Each line from the one containing "apply IH; [now rewrite Ef |]." to the end of the listing below should be output exactly; no other line is wanted.
^^^^^^^^^^^^^^^^
Lemma freeSpaceStep_hit `{Libm} (m : SLAMMapper) (a : Q) (now i px py : Z) c :
  rayCell m a i = mkGridPoint px py ->
  cellAt m px py = Some c ->
  cellAt (freeSpaceStep a now m i) px py
  = Some (updateCell (occupancyThreshold m) (freeThreshold m) c FREE (6 # 10) now).
Proof.
  intros R C. unfold freeSpaceStep. rewrite R. cbn [gx gy].
  rewrite (cellAt_inBounds _ _ _ _ C). now apply cellAt_updateMapCell_eq.
Qed.

Lemma freeSpaceStep_miss `{Libm} (m : SLAMMapper) (a : Q) (now i px py : Z) :
  rayCell m a i <> mkGridPoint px py ->
  cellAt (freeSpaceStep a now m i) px py = cellAt m px py.
Proof.
  intros R. unfold freeSpaceStep. destruct (inBounds _ _ _); [| done].
  apply cellAt_updateMapCell_ne. intros E. apply R.
  destruct (rayCell m a i) as [u v]. simpl in E. now inversion E.
Qed.

(** A Free update turns a cell Free unless it is an Obstacle at or below the
    free threshold. *)
Lemma updateCell_FREE_commits (occ free : Q) (c : MapCell) (now : Z) :
  (free < 4 # 10)%Q ->
  (type c = OBSTACLE -> (free < confidence c)%Q) ->
  type (updateCell occ free c FREE (6 # 10) now) = FREE.
Proof.
  intros F I. unfold updateCell. simpl.
  destruct (MapCellType_eqb (type c) OBSTACLE) eqn:E.
  - assert (T : type c = OBSTACLE) by (now destruct (type c)).
    rewrite (proj2 (Qltb_lt _ _)); [done |].
    apply min_glb_lt; [auto |]. lra.
  - rewrite (proj2 (Qltb_lt _ _)); [done |].
    apply Qlt_le_trans with (6 # 10)%Q; [lra | apply max_ub_r].
Qed.

Lemma walk_keeps_free `{Libm} (a : Q) (now px py : Z) (l : list Z) :
  forall m : SLAMMapper,
    (freeThreshold m < 4 # 10)%Q ->
    (exists c, cellAt m px py = Some c /\ type c = FREE) ->
    exists c', cellAt (fold_left (freeSpaceStep a now) l m) px py = Some c'
               /\ type c' = FREE.
Proof.
  induction l as [| i l IH]; intros m F (c & C & T); simpl; [eauto |].
  pose proof (sameFrame_freeSpaceStep m a now i) as (_ & _ & _ & _ & Ef).
  apply IH; [now rewrite Ef |].
  destruct (decide (rayCell m a i = mkGridPoint px py)) as [R | R].
  - rewrite (freeSpaceStep_hit _ _ _ _ _ _ _ R C). eexists; split; [done |].
    apply updateCell_FREE_commits; [done |]. rewrite T. discriminate.
  - rewrite (freeSpaceStep_miss _ _ _ _ _ _ R). eauto.
Qed.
^^^^^^^^^^^^^^^^
_OUTPUT_.
  apply IH; [now rewrite Ef |].
  destruct (decide (rayCell m a i = mkGridPoint px py)) as [R | R].
  - rewrite (freeSpaceStep_hit _ _ _ _ _ _ _ R C). eexists; split; [done |].
    apply updateCell_FREE_commits; [done |]. rewrite T. discriminate.
  - rewrite (freeSpaceStep_miss _ _ _ _ _ _ R). eauto.
Qed.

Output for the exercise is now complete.